*EXERCISE OBJECTIVE*
Of all the lines in the entries below, give again exactly those starting at the line containing "Lemma length_hex_lower l" and ending at the line containing "String.length (hex_lower (sha256", both ends included, and no others.

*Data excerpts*
══════

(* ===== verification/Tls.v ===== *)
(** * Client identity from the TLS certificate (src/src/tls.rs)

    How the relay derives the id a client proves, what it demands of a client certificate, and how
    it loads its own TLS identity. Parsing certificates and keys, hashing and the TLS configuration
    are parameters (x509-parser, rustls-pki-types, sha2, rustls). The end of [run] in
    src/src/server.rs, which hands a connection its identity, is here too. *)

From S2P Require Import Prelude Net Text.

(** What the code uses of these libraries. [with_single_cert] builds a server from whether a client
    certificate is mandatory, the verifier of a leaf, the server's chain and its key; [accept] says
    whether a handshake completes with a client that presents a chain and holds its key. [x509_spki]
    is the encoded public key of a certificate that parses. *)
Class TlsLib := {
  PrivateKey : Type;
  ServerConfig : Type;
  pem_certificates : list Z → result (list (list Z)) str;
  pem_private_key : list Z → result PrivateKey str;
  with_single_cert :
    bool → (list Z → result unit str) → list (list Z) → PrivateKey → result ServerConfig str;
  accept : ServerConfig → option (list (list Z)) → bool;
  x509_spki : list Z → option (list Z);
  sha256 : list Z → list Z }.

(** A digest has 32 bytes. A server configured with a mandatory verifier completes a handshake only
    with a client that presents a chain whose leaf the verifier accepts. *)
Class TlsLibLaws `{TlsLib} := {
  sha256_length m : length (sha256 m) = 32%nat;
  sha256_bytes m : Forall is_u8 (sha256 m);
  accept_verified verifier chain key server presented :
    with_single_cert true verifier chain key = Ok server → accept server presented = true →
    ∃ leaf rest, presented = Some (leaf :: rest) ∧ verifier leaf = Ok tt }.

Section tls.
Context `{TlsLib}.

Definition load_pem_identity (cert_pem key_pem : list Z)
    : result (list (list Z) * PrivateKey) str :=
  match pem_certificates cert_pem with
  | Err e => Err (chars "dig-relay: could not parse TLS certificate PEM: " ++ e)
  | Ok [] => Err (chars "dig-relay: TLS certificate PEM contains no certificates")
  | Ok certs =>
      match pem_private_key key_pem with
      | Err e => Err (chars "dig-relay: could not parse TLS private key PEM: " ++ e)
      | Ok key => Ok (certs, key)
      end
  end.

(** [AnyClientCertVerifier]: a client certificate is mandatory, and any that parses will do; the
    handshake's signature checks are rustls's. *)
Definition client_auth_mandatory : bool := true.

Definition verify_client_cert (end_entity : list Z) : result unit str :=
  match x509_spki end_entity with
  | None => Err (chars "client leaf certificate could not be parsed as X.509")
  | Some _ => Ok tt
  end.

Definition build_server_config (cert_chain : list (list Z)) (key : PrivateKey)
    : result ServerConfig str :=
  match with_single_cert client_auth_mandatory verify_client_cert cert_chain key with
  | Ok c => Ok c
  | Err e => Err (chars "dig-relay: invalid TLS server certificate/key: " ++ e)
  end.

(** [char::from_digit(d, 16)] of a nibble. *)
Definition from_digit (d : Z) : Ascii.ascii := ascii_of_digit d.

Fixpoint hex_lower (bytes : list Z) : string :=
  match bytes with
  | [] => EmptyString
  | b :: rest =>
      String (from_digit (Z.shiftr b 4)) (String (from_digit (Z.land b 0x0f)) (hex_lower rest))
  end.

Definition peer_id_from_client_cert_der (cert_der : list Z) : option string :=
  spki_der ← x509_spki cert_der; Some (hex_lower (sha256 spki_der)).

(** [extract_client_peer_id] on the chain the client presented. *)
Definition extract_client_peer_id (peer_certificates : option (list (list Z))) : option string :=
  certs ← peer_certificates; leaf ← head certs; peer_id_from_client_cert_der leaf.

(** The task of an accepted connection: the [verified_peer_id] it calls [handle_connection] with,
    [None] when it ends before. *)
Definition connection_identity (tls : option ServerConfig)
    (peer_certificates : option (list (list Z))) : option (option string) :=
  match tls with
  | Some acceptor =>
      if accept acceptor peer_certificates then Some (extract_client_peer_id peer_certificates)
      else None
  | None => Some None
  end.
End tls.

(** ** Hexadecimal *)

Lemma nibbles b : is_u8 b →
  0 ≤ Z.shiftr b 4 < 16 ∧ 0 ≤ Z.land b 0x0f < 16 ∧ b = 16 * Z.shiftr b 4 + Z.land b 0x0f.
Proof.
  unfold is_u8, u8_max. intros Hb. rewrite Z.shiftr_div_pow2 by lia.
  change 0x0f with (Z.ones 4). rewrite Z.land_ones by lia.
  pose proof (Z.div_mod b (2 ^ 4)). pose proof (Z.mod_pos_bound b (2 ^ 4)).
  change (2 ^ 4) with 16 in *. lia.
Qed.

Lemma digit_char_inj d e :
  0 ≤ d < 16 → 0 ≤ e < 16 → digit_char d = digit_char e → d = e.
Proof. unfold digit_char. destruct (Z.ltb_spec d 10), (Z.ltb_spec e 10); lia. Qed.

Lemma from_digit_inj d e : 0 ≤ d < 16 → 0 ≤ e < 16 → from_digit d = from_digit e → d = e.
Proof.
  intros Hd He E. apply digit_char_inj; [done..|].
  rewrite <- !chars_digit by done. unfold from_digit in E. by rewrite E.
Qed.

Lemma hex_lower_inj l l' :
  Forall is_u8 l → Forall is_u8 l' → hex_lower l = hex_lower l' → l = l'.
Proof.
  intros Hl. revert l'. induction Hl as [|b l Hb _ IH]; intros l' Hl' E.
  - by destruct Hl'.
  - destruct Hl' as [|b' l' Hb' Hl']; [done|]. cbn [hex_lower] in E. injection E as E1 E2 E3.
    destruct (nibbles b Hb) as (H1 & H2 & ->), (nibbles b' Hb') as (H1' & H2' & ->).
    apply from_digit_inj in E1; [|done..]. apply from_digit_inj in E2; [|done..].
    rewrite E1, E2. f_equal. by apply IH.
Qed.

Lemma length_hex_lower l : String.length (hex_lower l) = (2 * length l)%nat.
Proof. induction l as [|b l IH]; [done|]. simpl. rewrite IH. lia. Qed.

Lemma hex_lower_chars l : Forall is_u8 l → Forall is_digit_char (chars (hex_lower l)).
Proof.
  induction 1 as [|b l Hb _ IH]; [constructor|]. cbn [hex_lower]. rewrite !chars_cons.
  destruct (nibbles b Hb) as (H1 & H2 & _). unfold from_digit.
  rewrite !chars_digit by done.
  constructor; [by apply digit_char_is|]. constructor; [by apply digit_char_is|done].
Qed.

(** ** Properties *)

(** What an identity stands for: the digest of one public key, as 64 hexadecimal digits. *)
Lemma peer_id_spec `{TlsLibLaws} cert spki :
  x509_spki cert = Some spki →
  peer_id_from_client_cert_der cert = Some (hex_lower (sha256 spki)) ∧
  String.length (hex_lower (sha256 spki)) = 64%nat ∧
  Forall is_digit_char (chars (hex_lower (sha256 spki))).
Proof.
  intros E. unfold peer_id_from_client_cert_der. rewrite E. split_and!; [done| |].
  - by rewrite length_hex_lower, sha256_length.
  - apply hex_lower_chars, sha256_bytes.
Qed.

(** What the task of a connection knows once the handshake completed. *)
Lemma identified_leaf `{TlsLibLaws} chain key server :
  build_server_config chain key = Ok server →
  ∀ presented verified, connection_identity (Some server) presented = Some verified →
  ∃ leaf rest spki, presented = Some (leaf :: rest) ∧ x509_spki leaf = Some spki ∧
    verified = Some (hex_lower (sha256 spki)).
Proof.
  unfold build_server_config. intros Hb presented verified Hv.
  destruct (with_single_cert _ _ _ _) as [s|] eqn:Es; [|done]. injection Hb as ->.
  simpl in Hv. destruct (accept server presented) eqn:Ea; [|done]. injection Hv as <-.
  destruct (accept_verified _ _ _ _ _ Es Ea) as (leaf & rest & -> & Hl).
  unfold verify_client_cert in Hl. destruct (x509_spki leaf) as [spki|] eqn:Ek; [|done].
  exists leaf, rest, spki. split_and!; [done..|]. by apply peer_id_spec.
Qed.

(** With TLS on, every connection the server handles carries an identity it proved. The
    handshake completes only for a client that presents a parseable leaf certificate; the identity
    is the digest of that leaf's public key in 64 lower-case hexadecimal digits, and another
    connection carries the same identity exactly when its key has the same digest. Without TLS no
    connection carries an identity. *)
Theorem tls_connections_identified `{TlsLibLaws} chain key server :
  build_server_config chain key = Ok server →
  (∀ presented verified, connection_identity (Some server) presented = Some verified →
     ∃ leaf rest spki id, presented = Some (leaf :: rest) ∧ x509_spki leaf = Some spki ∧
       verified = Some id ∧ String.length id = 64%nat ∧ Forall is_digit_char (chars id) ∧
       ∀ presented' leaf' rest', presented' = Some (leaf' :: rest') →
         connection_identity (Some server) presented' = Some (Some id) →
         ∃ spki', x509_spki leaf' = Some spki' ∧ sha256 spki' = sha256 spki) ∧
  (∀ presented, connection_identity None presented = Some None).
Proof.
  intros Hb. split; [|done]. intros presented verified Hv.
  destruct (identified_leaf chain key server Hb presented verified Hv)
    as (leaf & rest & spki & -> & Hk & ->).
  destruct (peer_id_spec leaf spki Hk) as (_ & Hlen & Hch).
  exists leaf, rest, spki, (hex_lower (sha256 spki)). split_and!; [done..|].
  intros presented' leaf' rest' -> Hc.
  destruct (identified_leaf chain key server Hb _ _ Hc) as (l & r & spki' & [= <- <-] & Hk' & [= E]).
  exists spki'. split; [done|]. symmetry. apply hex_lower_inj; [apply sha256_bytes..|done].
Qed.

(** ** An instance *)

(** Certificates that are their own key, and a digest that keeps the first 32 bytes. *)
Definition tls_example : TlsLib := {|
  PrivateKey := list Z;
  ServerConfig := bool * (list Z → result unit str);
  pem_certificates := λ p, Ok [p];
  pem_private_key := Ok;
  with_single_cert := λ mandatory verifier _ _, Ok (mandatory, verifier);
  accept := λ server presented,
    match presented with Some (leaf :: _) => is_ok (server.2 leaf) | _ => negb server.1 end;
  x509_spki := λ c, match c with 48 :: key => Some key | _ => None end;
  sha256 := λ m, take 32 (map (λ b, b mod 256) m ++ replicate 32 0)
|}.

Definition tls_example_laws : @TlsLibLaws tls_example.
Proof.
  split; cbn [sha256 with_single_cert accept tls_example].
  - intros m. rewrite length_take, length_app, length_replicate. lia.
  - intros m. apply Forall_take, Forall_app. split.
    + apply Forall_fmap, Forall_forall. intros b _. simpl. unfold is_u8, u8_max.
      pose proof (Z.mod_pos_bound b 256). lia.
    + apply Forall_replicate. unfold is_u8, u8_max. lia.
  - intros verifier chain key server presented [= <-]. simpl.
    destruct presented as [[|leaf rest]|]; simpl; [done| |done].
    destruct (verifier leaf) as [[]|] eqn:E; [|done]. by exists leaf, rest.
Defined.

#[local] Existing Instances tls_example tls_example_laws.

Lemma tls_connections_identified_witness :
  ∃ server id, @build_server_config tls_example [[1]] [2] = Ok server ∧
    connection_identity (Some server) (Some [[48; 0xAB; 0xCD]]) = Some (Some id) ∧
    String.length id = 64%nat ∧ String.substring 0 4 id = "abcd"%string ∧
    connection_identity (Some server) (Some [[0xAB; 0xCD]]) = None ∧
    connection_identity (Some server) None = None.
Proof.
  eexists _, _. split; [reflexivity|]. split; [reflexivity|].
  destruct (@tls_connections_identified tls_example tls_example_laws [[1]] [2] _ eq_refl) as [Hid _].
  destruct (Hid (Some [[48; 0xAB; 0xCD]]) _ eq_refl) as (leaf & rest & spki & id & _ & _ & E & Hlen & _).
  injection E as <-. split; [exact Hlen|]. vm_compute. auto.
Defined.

══════

*ANSWER BOX*
Lemma length_hex_lower l : String.length (hex_lower l) = (2 * length l)%nat.
Proof. induction l as [|b l IH]; [done|]. simpl. rewrite IH. lia. Qed.

Lemma hex_lower_chars l : Forall is_u8 l → Forall is_digit_char (chars (hex_lower l)).
Proof.
  induction 1 as [|b l Hb _ IH]; [constructor|]. cbn [hex_lower]. rewrite !chars_cons.
  destruct (nibbles b Hb) as (H1 & H2 & _). unfold from_digit.
  rewrite !chars_digit by done.
  constructor; [by apply digit_char_is|]. constructor; [by apply digit_char_is|done].
Qed.

(** ** Properties *)

(** What an identity stands for: the digest of one public key, as 64 hexadecimal digits. *)
Lemma peer_id_spec `{TlsLibLaws} cert spki :
  x509_spki cert = Some spki →
  peer_id_from_client_cert_der cert = Some (hex_lower (sha256 spki)) ∧
  String.length (hex_lower (sha256 spki)) = 64%nat ∧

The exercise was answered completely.